(Entries taken from a collection)
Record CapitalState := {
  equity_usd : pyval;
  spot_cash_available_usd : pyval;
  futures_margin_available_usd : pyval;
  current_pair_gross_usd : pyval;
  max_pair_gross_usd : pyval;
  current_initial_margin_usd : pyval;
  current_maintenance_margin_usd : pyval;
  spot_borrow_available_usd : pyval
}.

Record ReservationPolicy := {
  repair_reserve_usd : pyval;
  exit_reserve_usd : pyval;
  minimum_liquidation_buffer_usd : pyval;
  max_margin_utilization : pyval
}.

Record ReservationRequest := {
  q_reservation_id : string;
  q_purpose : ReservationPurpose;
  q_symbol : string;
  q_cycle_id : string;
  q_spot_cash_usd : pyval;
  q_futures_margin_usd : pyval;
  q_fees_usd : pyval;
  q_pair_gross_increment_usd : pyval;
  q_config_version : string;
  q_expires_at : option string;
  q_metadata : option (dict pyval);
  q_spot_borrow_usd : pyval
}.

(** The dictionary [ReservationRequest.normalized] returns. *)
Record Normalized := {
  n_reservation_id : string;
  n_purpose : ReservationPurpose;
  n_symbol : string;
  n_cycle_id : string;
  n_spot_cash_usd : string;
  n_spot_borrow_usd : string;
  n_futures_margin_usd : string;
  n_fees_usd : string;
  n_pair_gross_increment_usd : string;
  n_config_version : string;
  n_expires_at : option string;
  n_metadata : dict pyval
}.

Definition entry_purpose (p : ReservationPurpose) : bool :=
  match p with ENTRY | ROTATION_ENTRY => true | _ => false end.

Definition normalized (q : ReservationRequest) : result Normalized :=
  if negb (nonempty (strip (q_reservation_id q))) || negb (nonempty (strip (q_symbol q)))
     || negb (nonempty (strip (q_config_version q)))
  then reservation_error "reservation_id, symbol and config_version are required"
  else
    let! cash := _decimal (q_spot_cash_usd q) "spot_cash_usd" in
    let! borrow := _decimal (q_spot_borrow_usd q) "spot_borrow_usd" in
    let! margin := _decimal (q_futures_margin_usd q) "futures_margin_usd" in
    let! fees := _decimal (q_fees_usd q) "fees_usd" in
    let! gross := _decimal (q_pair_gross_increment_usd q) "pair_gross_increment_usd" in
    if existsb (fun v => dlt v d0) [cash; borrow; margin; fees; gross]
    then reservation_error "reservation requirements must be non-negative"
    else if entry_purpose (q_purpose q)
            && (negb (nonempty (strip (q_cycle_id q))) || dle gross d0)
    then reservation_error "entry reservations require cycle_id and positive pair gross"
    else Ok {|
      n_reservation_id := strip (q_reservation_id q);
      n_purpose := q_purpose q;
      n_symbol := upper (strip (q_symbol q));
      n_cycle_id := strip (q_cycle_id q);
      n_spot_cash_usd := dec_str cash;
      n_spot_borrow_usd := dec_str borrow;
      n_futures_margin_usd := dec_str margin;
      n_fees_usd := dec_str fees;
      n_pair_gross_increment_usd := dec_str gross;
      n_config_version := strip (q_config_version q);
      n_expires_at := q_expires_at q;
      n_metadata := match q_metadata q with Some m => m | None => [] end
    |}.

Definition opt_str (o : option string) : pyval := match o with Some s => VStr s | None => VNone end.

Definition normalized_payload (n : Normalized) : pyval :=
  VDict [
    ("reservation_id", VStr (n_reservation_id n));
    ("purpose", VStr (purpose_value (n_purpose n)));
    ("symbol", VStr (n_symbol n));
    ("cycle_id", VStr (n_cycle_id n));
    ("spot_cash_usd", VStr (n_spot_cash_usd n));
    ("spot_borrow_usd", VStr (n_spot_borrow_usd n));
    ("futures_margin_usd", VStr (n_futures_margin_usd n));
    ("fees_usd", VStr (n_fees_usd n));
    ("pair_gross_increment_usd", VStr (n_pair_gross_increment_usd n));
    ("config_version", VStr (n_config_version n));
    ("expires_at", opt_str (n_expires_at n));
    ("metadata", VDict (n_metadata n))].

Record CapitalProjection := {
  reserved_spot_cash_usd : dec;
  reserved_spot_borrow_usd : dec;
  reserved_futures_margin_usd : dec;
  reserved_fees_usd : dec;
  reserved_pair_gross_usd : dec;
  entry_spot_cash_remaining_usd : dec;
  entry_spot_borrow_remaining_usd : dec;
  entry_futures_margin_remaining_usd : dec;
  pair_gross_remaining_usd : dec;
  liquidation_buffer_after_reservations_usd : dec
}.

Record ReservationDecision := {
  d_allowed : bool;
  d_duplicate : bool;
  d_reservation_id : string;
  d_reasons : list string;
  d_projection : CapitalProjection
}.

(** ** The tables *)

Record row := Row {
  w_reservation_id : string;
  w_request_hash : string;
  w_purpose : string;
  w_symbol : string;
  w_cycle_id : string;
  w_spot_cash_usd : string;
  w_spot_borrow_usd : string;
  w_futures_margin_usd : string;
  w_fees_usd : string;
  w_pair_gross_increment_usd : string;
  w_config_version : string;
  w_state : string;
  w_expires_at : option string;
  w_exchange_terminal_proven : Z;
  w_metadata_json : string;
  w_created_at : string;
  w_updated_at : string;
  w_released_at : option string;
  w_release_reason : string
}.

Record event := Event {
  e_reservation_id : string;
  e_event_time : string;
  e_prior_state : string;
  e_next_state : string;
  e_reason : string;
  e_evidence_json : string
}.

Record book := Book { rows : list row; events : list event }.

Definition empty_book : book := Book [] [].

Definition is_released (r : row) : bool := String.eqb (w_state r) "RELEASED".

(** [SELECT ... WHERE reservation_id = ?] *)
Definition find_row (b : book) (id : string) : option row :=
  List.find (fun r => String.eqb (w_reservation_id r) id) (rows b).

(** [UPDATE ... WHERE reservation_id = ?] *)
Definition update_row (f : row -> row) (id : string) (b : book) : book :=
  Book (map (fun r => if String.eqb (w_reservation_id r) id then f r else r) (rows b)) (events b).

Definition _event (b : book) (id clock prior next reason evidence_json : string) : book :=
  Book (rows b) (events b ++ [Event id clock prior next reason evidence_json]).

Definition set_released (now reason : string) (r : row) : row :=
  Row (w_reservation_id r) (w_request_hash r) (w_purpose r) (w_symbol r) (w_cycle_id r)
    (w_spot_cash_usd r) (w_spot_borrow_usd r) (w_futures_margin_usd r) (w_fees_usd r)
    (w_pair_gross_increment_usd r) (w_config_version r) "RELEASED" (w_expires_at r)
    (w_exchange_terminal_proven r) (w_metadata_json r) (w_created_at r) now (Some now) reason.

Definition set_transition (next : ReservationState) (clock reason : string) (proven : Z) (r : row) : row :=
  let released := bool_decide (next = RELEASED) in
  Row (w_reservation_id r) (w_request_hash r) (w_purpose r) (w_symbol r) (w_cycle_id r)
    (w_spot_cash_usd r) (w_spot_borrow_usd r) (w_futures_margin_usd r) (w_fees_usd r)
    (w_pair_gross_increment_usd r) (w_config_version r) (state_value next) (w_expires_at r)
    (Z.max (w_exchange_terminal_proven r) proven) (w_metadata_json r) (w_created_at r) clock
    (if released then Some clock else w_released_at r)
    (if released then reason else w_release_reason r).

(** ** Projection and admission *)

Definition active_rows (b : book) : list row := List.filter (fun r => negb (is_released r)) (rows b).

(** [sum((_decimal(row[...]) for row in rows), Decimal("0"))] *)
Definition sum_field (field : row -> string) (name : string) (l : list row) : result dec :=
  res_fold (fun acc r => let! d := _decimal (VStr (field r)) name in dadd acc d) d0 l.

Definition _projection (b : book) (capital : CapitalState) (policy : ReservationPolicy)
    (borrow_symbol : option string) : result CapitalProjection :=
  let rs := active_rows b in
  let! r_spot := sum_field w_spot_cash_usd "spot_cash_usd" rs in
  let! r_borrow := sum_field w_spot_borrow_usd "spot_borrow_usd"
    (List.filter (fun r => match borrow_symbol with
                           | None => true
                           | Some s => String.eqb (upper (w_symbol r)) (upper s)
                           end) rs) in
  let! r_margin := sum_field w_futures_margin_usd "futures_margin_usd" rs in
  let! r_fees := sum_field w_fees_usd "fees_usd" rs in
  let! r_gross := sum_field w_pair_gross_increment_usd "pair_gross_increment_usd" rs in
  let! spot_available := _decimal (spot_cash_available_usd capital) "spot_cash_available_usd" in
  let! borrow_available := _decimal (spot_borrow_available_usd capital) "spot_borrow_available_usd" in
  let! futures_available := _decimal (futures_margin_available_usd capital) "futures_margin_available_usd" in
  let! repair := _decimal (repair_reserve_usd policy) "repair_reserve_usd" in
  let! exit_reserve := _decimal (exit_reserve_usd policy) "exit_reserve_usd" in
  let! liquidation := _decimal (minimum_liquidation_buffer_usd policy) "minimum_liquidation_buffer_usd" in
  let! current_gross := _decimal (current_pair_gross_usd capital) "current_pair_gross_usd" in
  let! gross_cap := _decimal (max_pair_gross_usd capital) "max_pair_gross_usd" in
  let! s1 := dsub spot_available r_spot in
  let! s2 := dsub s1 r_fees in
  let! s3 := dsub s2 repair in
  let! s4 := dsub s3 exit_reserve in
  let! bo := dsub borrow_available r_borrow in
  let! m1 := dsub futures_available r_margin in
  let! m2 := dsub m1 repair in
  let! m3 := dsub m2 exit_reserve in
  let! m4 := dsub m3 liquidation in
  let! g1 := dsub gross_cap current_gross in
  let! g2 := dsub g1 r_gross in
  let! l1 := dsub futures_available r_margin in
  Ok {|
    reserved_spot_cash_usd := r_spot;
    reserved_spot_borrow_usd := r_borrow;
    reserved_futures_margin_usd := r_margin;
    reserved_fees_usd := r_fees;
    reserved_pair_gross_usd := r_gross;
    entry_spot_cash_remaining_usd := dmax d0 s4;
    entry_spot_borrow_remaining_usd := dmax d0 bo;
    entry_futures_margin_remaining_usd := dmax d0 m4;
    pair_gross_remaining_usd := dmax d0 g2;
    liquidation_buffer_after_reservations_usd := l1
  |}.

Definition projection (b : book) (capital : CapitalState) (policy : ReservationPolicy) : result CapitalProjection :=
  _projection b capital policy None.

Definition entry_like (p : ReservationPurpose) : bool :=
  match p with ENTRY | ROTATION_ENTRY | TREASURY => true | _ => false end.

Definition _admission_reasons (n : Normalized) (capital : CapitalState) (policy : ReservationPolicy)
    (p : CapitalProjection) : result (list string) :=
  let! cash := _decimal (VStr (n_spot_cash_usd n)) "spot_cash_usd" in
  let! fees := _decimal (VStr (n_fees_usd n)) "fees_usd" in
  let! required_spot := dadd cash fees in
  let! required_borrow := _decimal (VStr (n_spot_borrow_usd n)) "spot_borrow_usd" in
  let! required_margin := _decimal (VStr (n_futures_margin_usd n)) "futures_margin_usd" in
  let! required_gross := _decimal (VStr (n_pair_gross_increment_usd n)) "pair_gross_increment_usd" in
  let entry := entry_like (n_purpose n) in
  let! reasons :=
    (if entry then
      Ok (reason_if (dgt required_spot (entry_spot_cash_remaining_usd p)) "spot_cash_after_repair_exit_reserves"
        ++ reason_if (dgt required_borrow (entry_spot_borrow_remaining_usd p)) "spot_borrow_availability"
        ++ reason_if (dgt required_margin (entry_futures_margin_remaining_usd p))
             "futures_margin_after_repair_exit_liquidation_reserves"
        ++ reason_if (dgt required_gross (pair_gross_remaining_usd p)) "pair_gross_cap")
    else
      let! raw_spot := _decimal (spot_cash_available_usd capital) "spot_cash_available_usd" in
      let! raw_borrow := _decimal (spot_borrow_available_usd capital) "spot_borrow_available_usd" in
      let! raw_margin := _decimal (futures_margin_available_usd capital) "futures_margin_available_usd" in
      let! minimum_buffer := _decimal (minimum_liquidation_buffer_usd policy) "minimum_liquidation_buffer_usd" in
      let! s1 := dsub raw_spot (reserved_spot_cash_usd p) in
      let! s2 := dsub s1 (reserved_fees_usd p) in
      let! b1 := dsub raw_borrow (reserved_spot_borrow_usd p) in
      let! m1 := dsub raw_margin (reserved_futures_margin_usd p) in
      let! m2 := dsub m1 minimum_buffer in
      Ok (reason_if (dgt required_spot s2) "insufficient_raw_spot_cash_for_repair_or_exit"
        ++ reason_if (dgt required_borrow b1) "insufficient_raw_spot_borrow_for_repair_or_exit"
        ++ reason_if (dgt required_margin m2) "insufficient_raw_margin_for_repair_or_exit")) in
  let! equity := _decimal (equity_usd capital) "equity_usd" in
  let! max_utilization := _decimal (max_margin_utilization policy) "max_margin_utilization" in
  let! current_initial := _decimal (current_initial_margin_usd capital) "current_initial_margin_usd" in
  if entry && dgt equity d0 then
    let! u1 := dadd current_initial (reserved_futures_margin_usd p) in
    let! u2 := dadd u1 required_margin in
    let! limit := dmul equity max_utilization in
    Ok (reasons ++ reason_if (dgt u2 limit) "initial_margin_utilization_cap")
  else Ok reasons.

---

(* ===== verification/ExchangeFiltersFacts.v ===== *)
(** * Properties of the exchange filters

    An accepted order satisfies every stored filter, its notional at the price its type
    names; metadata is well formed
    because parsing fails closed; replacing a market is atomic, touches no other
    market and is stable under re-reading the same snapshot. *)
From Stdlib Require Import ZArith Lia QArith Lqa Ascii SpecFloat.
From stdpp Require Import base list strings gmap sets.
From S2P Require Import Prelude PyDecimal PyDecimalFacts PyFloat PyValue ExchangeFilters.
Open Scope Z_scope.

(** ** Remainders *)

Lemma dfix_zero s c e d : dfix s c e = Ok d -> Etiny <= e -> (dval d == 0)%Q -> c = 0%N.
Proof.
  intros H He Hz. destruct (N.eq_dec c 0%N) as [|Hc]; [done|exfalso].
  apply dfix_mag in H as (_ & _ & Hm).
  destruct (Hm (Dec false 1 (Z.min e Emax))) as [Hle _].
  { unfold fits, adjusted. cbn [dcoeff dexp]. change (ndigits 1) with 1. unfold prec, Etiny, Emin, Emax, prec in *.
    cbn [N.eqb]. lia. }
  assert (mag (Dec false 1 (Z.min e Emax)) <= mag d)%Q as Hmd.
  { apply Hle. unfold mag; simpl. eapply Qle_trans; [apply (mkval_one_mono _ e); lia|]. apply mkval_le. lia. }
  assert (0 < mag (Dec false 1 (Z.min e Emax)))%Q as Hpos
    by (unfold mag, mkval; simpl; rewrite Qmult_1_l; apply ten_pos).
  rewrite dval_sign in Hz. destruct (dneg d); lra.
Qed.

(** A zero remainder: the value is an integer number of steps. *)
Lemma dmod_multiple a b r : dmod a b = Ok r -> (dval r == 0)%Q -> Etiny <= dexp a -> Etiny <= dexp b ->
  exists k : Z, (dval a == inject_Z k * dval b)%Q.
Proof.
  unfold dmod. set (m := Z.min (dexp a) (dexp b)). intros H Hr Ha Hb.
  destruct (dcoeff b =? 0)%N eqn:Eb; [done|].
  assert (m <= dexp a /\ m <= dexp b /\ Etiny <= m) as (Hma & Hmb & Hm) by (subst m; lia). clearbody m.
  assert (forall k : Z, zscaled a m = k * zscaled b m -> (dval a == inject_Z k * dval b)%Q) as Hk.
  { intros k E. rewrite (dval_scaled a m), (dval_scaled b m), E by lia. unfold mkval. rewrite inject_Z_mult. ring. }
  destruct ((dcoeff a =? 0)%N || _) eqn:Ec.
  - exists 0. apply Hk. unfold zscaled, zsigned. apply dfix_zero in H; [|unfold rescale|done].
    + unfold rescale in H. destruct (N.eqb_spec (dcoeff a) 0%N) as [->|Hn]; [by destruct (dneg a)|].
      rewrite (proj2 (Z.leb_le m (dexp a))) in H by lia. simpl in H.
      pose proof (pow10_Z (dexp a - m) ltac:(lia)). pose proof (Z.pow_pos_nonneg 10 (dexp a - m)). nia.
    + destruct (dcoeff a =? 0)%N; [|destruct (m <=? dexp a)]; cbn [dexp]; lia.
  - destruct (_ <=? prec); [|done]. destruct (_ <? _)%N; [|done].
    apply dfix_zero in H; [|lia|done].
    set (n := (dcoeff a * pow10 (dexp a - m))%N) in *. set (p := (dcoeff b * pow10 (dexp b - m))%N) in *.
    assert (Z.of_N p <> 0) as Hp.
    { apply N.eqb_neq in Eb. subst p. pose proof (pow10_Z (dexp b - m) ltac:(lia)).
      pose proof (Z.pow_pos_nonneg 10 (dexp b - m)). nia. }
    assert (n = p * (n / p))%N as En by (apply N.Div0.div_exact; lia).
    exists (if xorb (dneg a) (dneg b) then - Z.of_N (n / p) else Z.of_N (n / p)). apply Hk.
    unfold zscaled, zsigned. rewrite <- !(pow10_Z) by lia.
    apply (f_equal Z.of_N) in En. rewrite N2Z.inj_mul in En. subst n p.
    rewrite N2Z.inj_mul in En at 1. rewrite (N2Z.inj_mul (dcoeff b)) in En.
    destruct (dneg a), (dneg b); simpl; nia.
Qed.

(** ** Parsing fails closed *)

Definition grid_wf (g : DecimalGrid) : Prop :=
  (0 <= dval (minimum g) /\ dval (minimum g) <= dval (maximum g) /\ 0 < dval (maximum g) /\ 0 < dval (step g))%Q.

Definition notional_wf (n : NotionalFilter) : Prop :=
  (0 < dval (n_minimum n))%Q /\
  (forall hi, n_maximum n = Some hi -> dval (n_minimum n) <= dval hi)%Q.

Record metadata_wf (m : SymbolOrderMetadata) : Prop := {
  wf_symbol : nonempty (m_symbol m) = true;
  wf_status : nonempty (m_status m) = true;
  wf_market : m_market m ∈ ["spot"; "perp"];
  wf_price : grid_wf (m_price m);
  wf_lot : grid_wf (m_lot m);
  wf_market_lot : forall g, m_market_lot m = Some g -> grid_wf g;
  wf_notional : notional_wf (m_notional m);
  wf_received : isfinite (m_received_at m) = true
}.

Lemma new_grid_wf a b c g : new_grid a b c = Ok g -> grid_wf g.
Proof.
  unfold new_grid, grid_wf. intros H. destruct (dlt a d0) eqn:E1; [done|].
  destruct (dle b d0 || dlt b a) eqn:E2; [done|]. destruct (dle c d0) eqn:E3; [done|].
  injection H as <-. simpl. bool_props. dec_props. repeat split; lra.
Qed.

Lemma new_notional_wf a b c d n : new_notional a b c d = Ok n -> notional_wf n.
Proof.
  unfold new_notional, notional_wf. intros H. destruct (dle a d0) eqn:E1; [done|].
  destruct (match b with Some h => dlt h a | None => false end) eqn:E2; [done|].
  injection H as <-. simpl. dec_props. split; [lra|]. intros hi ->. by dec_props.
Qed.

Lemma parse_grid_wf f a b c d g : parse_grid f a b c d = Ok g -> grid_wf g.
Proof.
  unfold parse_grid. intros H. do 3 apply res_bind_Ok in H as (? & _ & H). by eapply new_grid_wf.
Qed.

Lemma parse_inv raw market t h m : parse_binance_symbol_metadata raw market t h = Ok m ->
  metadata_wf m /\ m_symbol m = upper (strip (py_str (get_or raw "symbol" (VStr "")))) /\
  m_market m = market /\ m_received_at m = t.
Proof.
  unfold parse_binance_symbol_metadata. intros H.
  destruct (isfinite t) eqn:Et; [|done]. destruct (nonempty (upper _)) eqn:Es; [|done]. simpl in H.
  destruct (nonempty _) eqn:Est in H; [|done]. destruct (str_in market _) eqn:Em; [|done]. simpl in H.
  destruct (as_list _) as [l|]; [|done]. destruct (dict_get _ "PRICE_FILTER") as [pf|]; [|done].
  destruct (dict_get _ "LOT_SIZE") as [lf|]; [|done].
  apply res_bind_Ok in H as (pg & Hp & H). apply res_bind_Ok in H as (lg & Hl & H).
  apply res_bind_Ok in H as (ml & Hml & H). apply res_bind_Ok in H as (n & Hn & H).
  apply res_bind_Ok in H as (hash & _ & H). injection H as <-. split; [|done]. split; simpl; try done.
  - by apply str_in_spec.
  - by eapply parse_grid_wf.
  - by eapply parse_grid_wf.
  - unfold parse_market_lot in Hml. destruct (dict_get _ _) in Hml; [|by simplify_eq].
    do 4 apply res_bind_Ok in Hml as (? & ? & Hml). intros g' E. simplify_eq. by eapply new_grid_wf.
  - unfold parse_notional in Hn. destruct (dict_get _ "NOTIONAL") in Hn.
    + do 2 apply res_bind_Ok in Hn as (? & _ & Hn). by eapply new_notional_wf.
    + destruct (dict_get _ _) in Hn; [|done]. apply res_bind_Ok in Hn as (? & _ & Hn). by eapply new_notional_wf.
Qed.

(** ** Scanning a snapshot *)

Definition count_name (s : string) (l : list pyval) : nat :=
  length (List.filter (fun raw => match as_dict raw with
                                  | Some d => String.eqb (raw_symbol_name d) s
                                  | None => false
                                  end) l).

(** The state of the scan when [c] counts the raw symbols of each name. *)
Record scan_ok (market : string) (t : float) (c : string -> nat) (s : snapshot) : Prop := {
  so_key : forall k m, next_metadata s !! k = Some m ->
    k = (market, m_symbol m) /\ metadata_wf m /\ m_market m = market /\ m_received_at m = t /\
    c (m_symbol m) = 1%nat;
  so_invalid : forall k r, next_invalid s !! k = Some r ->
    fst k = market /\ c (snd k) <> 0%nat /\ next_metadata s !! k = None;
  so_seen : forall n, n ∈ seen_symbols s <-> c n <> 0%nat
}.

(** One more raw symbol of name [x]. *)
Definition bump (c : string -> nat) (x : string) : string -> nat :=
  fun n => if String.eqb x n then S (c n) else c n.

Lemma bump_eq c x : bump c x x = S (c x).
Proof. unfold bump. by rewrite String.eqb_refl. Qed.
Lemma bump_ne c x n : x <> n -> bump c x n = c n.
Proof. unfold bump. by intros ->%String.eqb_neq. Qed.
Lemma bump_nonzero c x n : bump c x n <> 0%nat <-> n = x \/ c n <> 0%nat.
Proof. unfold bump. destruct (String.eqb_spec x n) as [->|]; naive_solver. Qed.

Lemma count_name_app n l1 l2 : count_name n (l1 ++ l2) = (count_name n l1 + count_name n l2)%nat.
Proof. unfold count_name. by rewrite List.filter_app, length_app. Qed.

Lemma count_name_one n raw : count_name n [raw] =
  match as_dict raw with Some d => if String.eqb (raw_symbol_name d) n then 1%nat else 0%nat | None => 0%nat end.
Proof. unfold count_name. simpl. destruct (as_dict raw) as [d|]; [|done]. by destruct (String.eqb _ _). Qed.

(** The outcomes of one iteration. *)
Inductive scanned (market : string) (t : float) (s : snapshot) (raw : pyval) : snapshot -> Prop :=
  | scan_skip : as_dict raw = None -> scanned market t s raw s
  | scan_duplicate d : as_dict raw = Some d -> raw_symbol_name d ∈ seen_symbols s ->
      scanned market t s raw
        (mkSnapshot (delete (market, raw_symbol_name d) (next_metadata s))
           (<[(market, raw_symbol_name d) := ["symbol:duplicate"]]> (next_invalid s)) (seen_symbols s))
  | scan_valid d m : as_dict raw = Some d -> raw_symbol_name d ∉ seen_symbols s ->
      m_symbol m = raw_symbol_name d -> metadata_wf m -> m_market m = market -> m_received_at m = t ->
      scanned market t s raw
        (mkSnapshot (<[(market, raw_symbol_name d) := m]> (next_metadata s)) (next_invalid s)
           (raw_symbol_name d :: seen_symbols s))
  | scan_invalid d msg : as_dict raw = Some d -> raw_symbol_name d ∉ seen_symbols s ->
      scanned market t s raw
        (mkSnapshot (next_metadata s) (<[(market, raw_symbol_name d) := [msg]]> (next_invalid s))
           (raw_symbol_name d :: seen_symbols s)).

**What you have to do**.
Look above for the line with "(** ** Parsing fails closed *)"; retype exactly that line, every line after it up to the line with "wf_symbol : nonempty (m_symbol m) = true;", and that line too, nothing else.

**Completed exercise**.
(** ** Parsing fails closed *)

Definition grid_wf (g : DecimalGrid) : Prop :=
  (0 <= dval (minimum g) /\ dval (minimum g) <= dval (maximum g) /\ 0 < dval (maximum g) /\ 0 < dval (step g))%Q.

Definition notional_wf (n : NotionalFilter) : Prop :=
  (0 < dval (n_minimum n))%Q /\
  (forall hi, n_maximum n = Some hi -> dval (n_minimum n) <= dval hi)%Q.

Record metadata_wf (m : SymbolOrderMetadata) : Prop := {
  wf_symbol : nonempty (m_symbol m) = true;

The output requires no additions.